<<<<
(* ===== verification/PyDateTime.v ===== *)
(** * Python's naive [datetime]

    [datetime] values as the module represents them (seven fields), their
    position on the microsecond line, [isoformat] and [fromisoformat] on the
    texts [isoformat] prints, and the subtraction the sources use. *)

From Stdlib Require Import ZArith Lia Bool List Ascii String.
From stdpp Require Import base decidable list option strings.
From S2P Require Import Prelude PyFloat PyStr.
Open Scope Z_scope.

Record datetime := DT {
  dt_year : Z; dt_month : Z; dt_day : Z;
  dt_hour : Z; dt_minute : Z; dt_second : Z; dt_micro : Z
}.

#[export] Instance datetime_eq_dec : EqDecision datetime.
Proof. solve_decision. Defined.

(** ** The calendar *)

Definition is_leap (y : Z) : bool :=
  (y mod 4 =? 0) && (negb (y mod 100 =? 0) || (y mod 400 =? 0)).

Definition days_in_month (y m : Z) : Z :=
  if m =? 2 then (if is_leap y then 29 else 28)
  else if existsb (Z.eqb m) [4; 6; 9; 11] then 30 else 31.

Definition days_before_year (y : Z) : Z :=
  let y := y - 1 in y * 365 + y / 4 - y / 100 + y / 400.

Fixpoint days_before_month (y : Z) (m : nat) : Z :=
  match m with
  | O => 0
  | S m' => days_before_month y m' + days_in_month y (Z.of_nat m)
  end.

(** [d.toordinal()]: day 1 is 0001-01-01. *)
Definition toordinal (d : datetime) : Z :=
  days_before_year (dt_year d)
  + days_before_month (dt_year d) (Z.to_nat (dt_month d - 1)) + dt_day d.

(** Microseconds since 0001-01-01T00:00:00 plus one day. *)
Definition to_us (d : datetime) : Z :=
  ((toordinal d * 86400 + dt_hour d * 3600 + dt_minute d * 60 + dt_second d)
   * 1000000) + dt_micro d.

(** What the constructor accepts. *)
Definition dt_valid (d : datetime) : bool :=
  (1 <=? dt_year d) && (dt_year d <=? 9999) &&
  ((1 <=? dt_month d) && (dt_month d <=? 12)) &&
  ((1 <=? dt_day d) && (dt_day d <=? days_in_month (dt_year d) (dt_month d))) &&
  ((0 <=? dt_hour d) && (dt_hour d <=? 23)) &&
  ((0 <=? dt_minute d) && (dt_minute d <=? 59)) &&
  ((0 <=? dt_second d) && (dt_second d <=? 59)) &&
  ((0 <=? dt_micro d) && (dt_micro d <=? 999999)).

(** [(a - b).total_seconds()]: a timedelta is an exact number of microseconds,
    divided by 10^6 with one rounding. *)
Definition total_seconds_between (a b : datetime) : float :=
  flit (to_us a - to_us b) 1000000.

(** ** [isoformat] and [fromisoformat] *)

Definition isoformat (d : datetime) : string :=
  string_of_list_ascii
    (digits 4 (dt_year d) ++ "-"%char :: digits 2 (dt_month d) ++ "-"%char ::
     digits 2 (dt_day d) ++ "T"%char :: digits 2 (dt_hour d) ++ ":"%char ::
     digits 2 (dt_minute d) ++ ":"%char :: digits 2 (dt_second d) ++
     (if dt_micro d =? 0 then [] else "."%char :: digits 6 (dt_micro d))).

(** One literal character. *)
Definition expect (c : ascii) (l : list ascii) : option (list ascii) :=
  match l with
  | d :: r => if Ascii.eqb d c then Some r else None
  | [] => None
  end.

(** The texts [isoformat] prints; [None] where [fromisoformat] raises
    [ValueError].  (It also reads other ISO 8601 forms, which the sources never
    store.) *)
Definition fromisoformat (s : string) : option datetime :=
  '(y, l) ← take_num 4 0 (list_ascii_of_string s);
  l ← expect "-" l; '(m, l) ← take_num 2 0 l;
  l ← expect "-" l; '(d, l) ← take_num 2 0 l;
  l ← expect "T" l; '(h, l) ← take_num 2 0 l;
  l ← expect ":" l; '(mi, l) ← take_num 2 0 l;
  l ← expect ":" l; '(sec, l) ← take_num 2 0 l;
  us ← match l with
       | [] => Some 0
       | _ =>
           l ← expect "." l; '(us, l) ← take_num 6 0 l;
           match l with [] => Some us | _ => None end
       end;
  let dt := DT y m d h mi sec us in
  if dt_valid dt then Some dt else None.

(** [datetime.utcfromtimestamp(n)] of an integer: days to year, month and day over
    400-year eras that begin on the first of March, in exact integer arithmetic;
    [None] outside the years 1 to 9999, where Python raises ValueError. *)
Definition civil_from_days (z : Z) : Z * Z * Z :=
  let z := z + 719468 in
  let era := z / 146097 in
  let doe := z mod 146097 in
  let yoe := (doe - doe / 1460 + doe / 36524 - doe / 146096) / 365 in
  let doy := doe - (365 * yoe + yoe / 4 - yoe / 100) in
  let mp := (5 * doy + 2) / 153 in
  let d := doy - (153 * mp + 2) / 5 + 1 in
  let m := if mp <? 10 then mp + 3 else mp - 9 in
  (yoe + era * 400 + (if m <=? 2 then 1 else 0), m, d).

Definition utcfromtimestamp (n : Z) : option datetime :=
  let '(y, m, d) := civil_from_days (n / 86400) in
  let s := n mod 86400 in
  let dt := DT y m d (s / 3600) (s / 60 mod 60) (s mod 60) 0 in
  if dt_valid dt then Some dt else None.

Example utcfromtimestamp_ex1 : utcfromtimestamp 1770888300 = Some (DT 2026 2 12 9 25 0 0).
Proof. reflexivity. Qed.
Example utcfromtimestamp_ex2 : utcfromtimestamp 951782399 = Some (DT 2000 2 28 23 59 59 0).
Proof. reflexivity. Qed.
Example utcfromtimestamp_ex3 : utcfromtimestamp (-1) = Some (DT 1969 12 31 23 59 59 0).
Proof. reflexivity. Qed.

Lemma days_in_month_bound (y m : Z) : 28 <= days_in_month y m <= 31.
Proof. unfold days_in_month. repeat case_match; lia. Qed.

Lemma dt_valid_bounds (d : datetime) :
  dt_valid d = true →
  0 <= dt_year d < 10 ^ 4 ∧ 0 <= dt_month d < 10 ^ 2 ∧ 0 <= dt_day d < 10 ^ 2 ∧
  0 <= dt_hour d < 10 ^ 2 ∧ 0 <= dt_minute d < 10 ^ 2 ∧ 0 <= dt_second d < 10 ^ 2 ∧
  0 <= dt_micro d < 10 ^ 6.
Proof.
  unfold dt_valid. rewrite !andb_true_iff, !Z.leb_le.
  pose proof (days_in_month_bound (dt_year d) (dt_month d)). lia.
Qed.

Lemma expect_cons c l : expect c (c :: l) = Some l.
Proof. simpl. by rewrite Ascii.eqb_refl. Qed.

(** Printing and reading back is the identity on every valid datetime. *)
Lemma fromisoformat_isoformat (d : datetime) :
  dt_valid d = true → fromisoformat (isoformat d) = Some d.
Proof.
  intros Hv. destruct (dt_valid_bounds d Hv) as (? & ? & ? & ? & ? & ? & Hus).
  unfold fromisoformat, isoformat. rewrite list_ascii_of_string_of_list_ascii.
  do 5 (rewrite take_num_digits by done; cbn [mbind option_bind]; rewrite expect_cons;
        cbn [mbind option_bind]).
  rewrite take_num_digits by done. cbn [mbind option_bind].
  destruct (Z.eqb_spec (dt_micro d) 0) as [E|E].
  - destruct d; cbn in E; subst. cbn in *. by rewrite Hv.
  - rewrite expect_cons. cbn [mbind option_bind].
    rewrite <- (app_nil_r (digits 6 (dt_micro d))), take_num_digits by done.
    destruct d; cbn in *. by rewrite Hv.
Qed.

#[export] Hint Resolve fromisoformat_isoformat : py_str.

Example isoformat_ex :
  isoformat (DT 2026 2 12 9 5 0 42) = "2026-02-12T09:05:00.000042"%string.
Proof. reflexivity. Qed.

Example toordinal_ex : toordinal (DT 1970 1 1 0 0 0 0) = 719163.
Proof. reflexivity. Qed.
>>>>
Action item
The full set of entries must be restated exactly, with none omitted.

Solution below
(* ===== verification/PyDateTime.v ===== *)
(** * Python's naive [datetime]

    [datetime] values as the module represents them (seven fields), their
    position on the microsecond line, [isoformat] and [fromisoformat] on the
    texts [isoformat] prints, and the subtraction the sources use. *)

From Stdlib Require Import ZArith Lia Bool List Ascii String.
From stdpp Require Import base decidable list option strings.
From S2P Require Import Prelude PyFloat PyStr.
Open Scope Z_scope.

Record datetime := DT {
  dt_year : Z; dt_month : Z; dt_day : Z;
  dt_hour : Z; dt_minute : Z; dt_second : Z; dt_micro : Z
}.

#[export] Instance datetime_eq_dec : EqDecision datetime.
Proof. solve_decision. Defined.

(** ** The calendar *)

Definition is_leap (y : Z) : bool :=
  (y mod 4 =? 0) && (negb (y mod 100 =? 0) || (y mod 400 =? 0)).

Definition days_in_month (y m : Z) : Z :=
  if m =? 2 then (if is_leap y then 29 else 28)
  else if existsb (Z.eqb m) [4; 6; 9; 11] then 30 else 31.

Definition days_before_year (y : Z) : Z :=
  let y := y - 1 in y * 365 + y / 4 - y / 100 + y / 400.

Fixpoint days_before_month (y : Z) (m : nat) : Z :=
  match m with
  | O => 0
  | S m' => days_before_month y m' + days_in_month y (Z.of_nat m)
  end.

(** [d.toordinal()]: day 1 is 0001-01-01. *)
Definition toordinal (d : datetime) : Z :=
  days_before_year (dt_year d)
  + days_before_month (dt_year d) (Z.to_nat (dt_month d - 1)) + dt_day d.

(** Microseconds since 0001-01-01T00:00:00 plus one day. *)
Definition to_us (d : datetime) : Z :=
  ((toordinal d * 86400 + dt_hour d * 3600 + dt_minute d * 60 + dt_second d)
   * 1000000) + dt_micro d.

(** What the constructor accepts. *)
Definition dt_valid (d : datetime) : bool :=
  (1 <=? dt_year d) && (dt_year d <=? 9999) &&
  ((1 <=? dt_month d) && (dt_month d <=? 12)) &&
  ((1 <=? dt_day d) && (dt_day d <=? days_in_month (dt_year d) (dt_month d))) &&
  ((0 <=? dt_hour d) && (dt_hour d <=? 23)) &&
  ((0 <=? dt_minute d) && (dt_minute d <=? 59)) &&
  ((0 <=? dt_second d) && (dt_second d <=? 59)) &&
  ((0 <=? dt_micro d) && (dt_micro d <=? 999999)).

(** [(a - b).total_seconds()]: a timedelta is an exact number of microseconds,
    divided by 10^6 with one rounding. *)
Definition total_seconds_between (a b : datetime) : float :=
  flit (to_us a - to_us b) 1000000.

(** ** [isoformat] and [fromisoformat] *)

Definition isoformat (d : datetime) : string :=
  string_of_list_ascii
    (digits 4 (dt_year d) ++ "-"%char :: digits 2 (dt_month d) ++ "-"%char ::
     digits 2 (dt_day d) ++ "T"%char :: digits 2 (dt_hour d) ++ ":"%char ::
     digits 2 (dt_minute d) ++ ":"%char :: digits 2 (dt_second d) ++
     (if dt_micro d =? 0 then [] else "."%char :: digits 6 (dt_micro d))).

(** One literal character. *)
Definition expect (c : ascii) (l : list ascii) : option (list ascii) :=
  match l with
  | d :: r => if Ascii.eqb d c then Some r else None
  | [] => None
  end.

(** The texts [isoformat] prints; [None] where [fromisoformat] raises
    [ValueError].  (It also reads other ISO 8601 forms, which the sources never
    store.) *)
Definition fromisoformat (s : string) : option datetime :=
  '(y, l) ← take_num 4 0 (list_ascii_of_string s);
  l ← expect "-" l; '(m, l) ← take_num 2 0 l;
  l ← expect "-" l; '(d, l) ← take_num 2 0 l;
  l ← expect "T" l; '(h, l) ← take_num 2 0 l;
  l ← expect ":" l; '(mi, l) ← take_num 2 0 l;
  l ← expect ":" l; '(sec, l) ← take_num 2 0 l;
  us ← match l with
       | [] => Some 0
       | _ =>
           l ← expect "." l; '(us, l) ← take_num 6 0 l;
           match l with [] => Some us | _ => None end
       end;
  let dt := DT y m d h mi sec us in
  if dt_valid dt then Some dt else None.

(** [datetime.utcfromtimestamp(n)] of an integer: days to year, month and day over
    400-year eras that begin on the first of March, in exact integer arithmetic;
    [None] outside the years 1 to 9999, where Python raises ValueError. *)
Definition civil_from_days (z : Z) : Z * Z * Z :=
  let z := z + 719468 in
  let era := z / 146097 in
  let doe := z mod 146097 in
  let yoe := (doe - doe / 1460 + doe / 36524 - doe / 146096) / 365 in
  let doy := doe - (365 * yoe + yoe / 4 - yoe / 100) in
  let mp := (5 * doy + 2) / 153 in
  let d := doy - (153 * mp + 2) / 5 + 1 in
  let m := if mp <? 10 then mp + 3 else mp - 9 in
  (yoe + era * 400 + (if m <=? 2 then 1 else 0), m, d).

Definition utcfromtimestamp (n : Z) : option datetime :=
  let '(y, m, d) := civil_from_days (n / 86400) in
  let s := n mod 86400 in
  let dt := DT y m d (s / 3600) (s / 60 mod 60) (s mod 60) 0 in
  if dt_valid dt then Some dt else None.

Example utcfromtimestamp_ex1 : utcfromtimestamp 1770888300 = Some (DT 2026 2 12 9 25 0 0).
Proof. reflexivity. Qed.
Example utcfromtimestamp_ex2 : utcfromtimestamp 951782399 = Some (DT 2000 2 28 23 59 59 0).
Proof. reflexivity. Qed.
Example utcfromtimestamp_ex3 : utcfromtimestamp (-1) = Some (DT 1969 12 31 23 59 59 0).
Proof. reflexivity. Qed.

Lemma days_in_month_bound (y m : Z) : 28 <= days_in_month y m <= 31.
Proof. unfold days_in_month. repeat case_match; lia. Qed.

Lemma dt_valid_bounds (d : datetime) :
  dt_valid d = true →
  0 <= dt_year d < 10 ^ 4 ∧ 0 <= dt_month d < 10 ^ 2 ∧ 0 <= dt_day d < 10 ^ 2 ∧
  0 <= dt_hour d < 10 ^ 2 ∧ 0 <= dt_minute d < 10 ^ 2 ∧ 0 <= dt_second d < 10 ^ 2 ∧
  0 <= dt_micro d < 10 ^ 6.
Proof.
  unfold dt_valid. rewrite !andb_true_iff, !Z.leb_le.
  pose proof (days_in_month_bound (dt_year d) (dt_month d)). lia.
Qed.

Lemma expect_cons c l : expect c (c :: l) = Some l.
Proof. simpl. by rewrite Ascii.eqb_refl. Qed.

(** Printing and reading back is the identity on every valid datetime. *)
Lemma fromisoformat_isoformat (d : datetime) :
  dt_valid d = true → fromisoformat (isoformat d) = Some d.
Proof.
  intros Hv. destruct (dt_valid_bounds d Hv) as (? & ? & ? & ? & ? & ? & Hus).
  unfold fromisoformat, isoformat. rewrite list_ascii_of_string_of_list_ascii.
  do 5 (rewrite take_num_digits by done; cbn [mbind option_bind]; rewrite expect_cons;
        cbn [mbind option_bind]).
  rewrite take_num_digits by done. cbn [mbind option_bind].
  destruct (Z.eqb_spec (dt_micro d) 0) as [E|E].
  - destruct d; cbn in E; subst. cbn in *. by rewrite Hv.
  - rewrite expect_cons. cbn [mbind option_bind].
    rewrite <- (app_nil_r (digits 6 (dt_micro d))), take_num_digits by done.
    destruct d; cbn in *. by rewrite Hv.
Qed.

#[export] Hint Resolve fromisoformat_isoformat : py_str.

Example isoformat_ex :
  isoformat (DT 2026 2 12 9 5 0 42) = "2026-02-12T09:05:00.000042"%string.
Proof. reflexivity. Qed.

Example toordinal_ex : toordinal (DT 1970 1 1 0 0 0 0) = 719163.
Proof. reflexivity. Qed.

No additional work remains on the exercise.